Problem requirements: Within the records below is a range that opens at the line with "-- intros Hk." and closes at the line with "the table, then". Return that range word for word, both ends included, and only that range.

Excerpted records:
(** X13.  The same-day test is the only difference in what the two
    revisions merge: when the records of each group all start on one local
    calendar day, the first revision, given the same records without their
    durations, returns the same proposals in the same order (without the
    validation), and throws when the current one throws. *)
Theorem revisions_agree_within_a_day (LocalTZA : Z -> Z)
  (records : list IRecord) :
  (forall r r', In r records -> In r' records ->
     groupKey r = groupKey r' ->
     toDateString LocalTZA (start r) = toDateString LocalTZA (start r')) ->
  V1.calculateMerges (map forget records)
  = mapCompletion (map forgetProposal) (calculateMerges LocalTZA records).
Proof.
  intros Hday. unfold V1.calculateMerges, calculateMerges.
  change (@nil (string * list V1.IRecord)) with (mapBuckets forget []).
  rewrite (groupAll_mapBuckets forget groupKey V1.groupKey) by reflexivity.
  destruct (groupAll groupKey records []) as [groups|e] eqn:G; simpl;
    [|reflexivity].
  f_equal. rewrite objectValues_mapBuckets.
  apply (groupAll_Grouped groupKey records []) in G; [|apply Grouped_nil].
  destruct G as (_ & _ & Hfil). simpl in Hfil.
  assert (Hb : Forall (fun b => forall r r', In r b -> In r' b ->
                  toDateString LocalTZA (start r)
                  = toDateString LocalTZA (start r'))
                 (objectValues groups)).
  { apply Forall_forall. intros b Hb r r' Hr Hr'.
    apply objectValues_In in Hb. destruct Hb as [k Hin].
    destruct (Hfil _ _ Hin) as [-> _].
    apply filter_In in Hr, Hr'. destruct Hr as [Hr Hk], Hr' as [Hr' Hk'].
    apply String.eqb_eq in Hk, Hk'. apply Hday; congruence. }
  revert Hb. generalize (objectValues groups) as buckets.
  change (@nil V1.MergeProposal) with (map forgetProposal []).
  generalize (@nil MergeProposal) as acc.
  intros acc buckets. revert acc.
  induction buckets as [|b bs IH]; simpl; intros acc Hb; [reflexivity|].
  apply Forall_cons_iff in Hb. destruct Hb as [Hb Hbs].
  rewrite (processGroup_forget LocalTZA) by exact Hb. apply IH, Hbs.
Qed.

Lemma revisions_agree_within_a_day_witness :
  (forall r r', In r mixedRecords -> In r' mixedRecords ->
     groupKey r = groupKey r' ->
     toDateString (fixedZone 0) (start r) = toDateString (fixedZone 0) (start r')) /\
  V1.calculateMerges (map forget mixedRecords)
  = Normal [forgetProposal sampleProposal].
Proof.
  assert (Hday : forall r r', In r mixedRecords -> In r' mixedRecords ->
            groupKey r = groupKey r' ->
            toDateString (fixedZone 0) (start r)
            = toDateString (fixedZone 0) (start r')).
  { intros r r' Hr Hr' _. simpl in Hr, Hr'.
    repeat (destruct Hr as [<-|Hr]; [|]); try contradiction;
      repeat (destruct Hr' as [<-|Hr']; [|]); try contradiction; reflexivity. }
  split; [exact Hday|].
  exact (revisions_agree_within_a_day (fixedZone 0) mixedRecords Hday).
Defined.

(** ** Applying the proposals: [executeMerge] *)

Section ExecuteMergeFacts.

Context {Host : Type} (perform : Host -> App.SdkCall -> option Host).

Lemma mergeLoop_issued (endFieldId : string) (ps : list MergeProposal) :
  forall h,
    (exists rest,
       App.plan endFieldId ps
       = snd (fst (App.mergeLoop Host perform endFieldId h ps)) ++ rest) /\
    (snd (App.mergeLoop Host perform endFieldId h ps) = true ->
     snd (fst (App.mergeLoop Host perform endFieldId h ps))
     = App.plan endFieldId ps).
Proof.
  induction ps as [|p ps IH]; intros h.
  - split; [exists []; reflexivity | reflexivity].
  - change (App.plan endFieldId (p :: ps))
      with (App.callsFor endFieldId p ++ App.plan endFieldId ps).
    unfold App.callsFor. cbn [App.mergeLoop].
    destruct (perform h (App.SetRecord (baseRecordId p) endFieldId (newEnd p)))
      as [h1|].
    + destruct (0 <? List.length (recordsToDelete p))%nat.
      * destruct (perform h1 (App.DeleteRecords (recordsToDelete p))) as [h2|].
        -- destruct (IH h2) as [[rest Hrest] Hok].
           destruct (App.mergeLoop Host perform endFieldId h2 ps)
             as [[h' issued] ok]. cbn [fst snd app] in *. split.
           ++ exists rest. rewrite Hrest. reflexivity.
           ++ intros Hk. rewrite (Hok Hk). reflexivity.
        -- cbn [fst snd app]. split; [|discriminate].
           exists (App.plan endFieldId ps). reflexivity.
      * destruct (IH h1) as [[rest Hrest] Hok].
        destruct (App.mergeLoop Host perform endFieldId h1 ps)
          as [[h' issued] ok]. cbn [fst snd app] in *. split.
        -- exists rest. rewrite Hrest. reflexivity.
        -- intros Hk. rewrite (Hok Hk). reflexivity.
    + cbn [fst snd app]. split; [|discriminate].
      eexists. reflexivity.
Qed.

(** X14.  Whatever the host answers, [executeMerge] ends with [processing]
    off, and the calls it issued are a beginning of the full plan (fetch
    the table, then for each proposal the update and the deletion).  It
    reports success only after the whole plan, with the number of
    proposals, and then empties [merges] and closes the preview; on an
    error it leaves [merges] and the preview as they were, although the
    calls issued before the rejected one have been carried out. *)
Theorem executeMerge_outcome (endFieldId : string) (h : Host)
  (st : App.ExecState) :
  let '(h', issued, st', msg) :=
    App.executeMerge Host perform endFieldId h st in
  App.processing st' = false /\
  (exists rest,
     App.GetActiveTable :: App.plan endFieldId (App.merges st)
     = issued ++ rest) /\
  match msg with
  | App.MessageSuccess n =>
      n = List.length (App.merges st) /\
      issued = App.GetActiveTable :: App.plan endFieldId (App.merges st) /\
      App.merges st' = [] /\ App.previewOpen st' = false
  | App.MessageError =>
      App.merges st' = App.merges st /\
      App.previewOpen st' = App.previewOpen st
  end.
Proof.
  unfold App.executeMerge.
  destruct (perform h App.GetActiveTable) as [h0|].
  - destruct (mergeLoop_issued endFieldId (App.merges st) h0)
      as [[rest Hrest] Hok].
    destruct (App.mergeLoop Host perform endFieldId h0 (App.merges st))
      as [[h' issued] ok]. cbn [fst snd] in *.
    destruct ok; cbn [App.processing App.merges App.previewOpen].
    + split; [reflexivity|]. split.
      * exists rest. rewrite Hrest. reflexivity.
      * rewrite (Hok eq_refl). repeat split.
    + split; [reflexivity|]. split.
      * exists rest. rewrite Hrest. reflexivity.
      * split; reflexivity.
  - cbn [App.processing App.merges App.previewOpen].
    split; [reflexivity|]. split; [|split; reflexivity].
    exists (App.plan endFieldId (App.merges st)). reflexivity.
Qed.

End ExecuteMergeFacts.

(** A rejected deletion stops the loop after the update of the base
    record has been made. *)
Example executeMerge_partial :
  App.executeMerge nat App.pickyHost "end" 0%nat
    {| App.previewOpen := true; App.merges := [sampleProposal];
       App.processing := false |}
  = (2%nat,
     [App.GetActiveTable; App.SetRecord "A" "end" 1200000;
      App.DeleteRecords ["B"]],
     {| App.previewOpen := true; App.merges := [sampleProposal];
        App.processing := false |},
     App.MessageError).
Proof. reflexivity. Qed.

Lemma plan_of_merged (endFieldId : string) (ps : list MergeProposal) :
  Forall (fun p => exists k, EmittedFor k p) ps ->
  App.plan endFieldId ps
  = flat_map (fun p => [App.SetRecord (baseRecordId p) endFieldId (newEnd p);
                        App.DeleteRecords (recordsToDelete p)]) ps.
Proof.
  induction 1 as [|p ps [k Hp] _ IH]; [reflexivity|].
  unfold App.plan in *. cbn [flat_map]. rewrite IH. f_equal.
  apply EmittedFor_shape in Hp.
  destruct Hp as (r0 & r1 & rest & _ & _ & _ & _ & Hd & _).
  unfold App.callsFor. rewrite Hd. reflexivity.
Qed.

Exercise response:
        -- intros Hk. rewrite (Hok Hk). reflexivity.
    + cbn [fst snd app]. split; [|discriminate].
      eexists. reflexivity.
Qed.

(** X14.  Whatever the host answers, [executeMerge] ends with [processing]
    off, and the calls it issued are a beginning of the full plan (fetch
    the table, then for each proposal the update and the deletion).  It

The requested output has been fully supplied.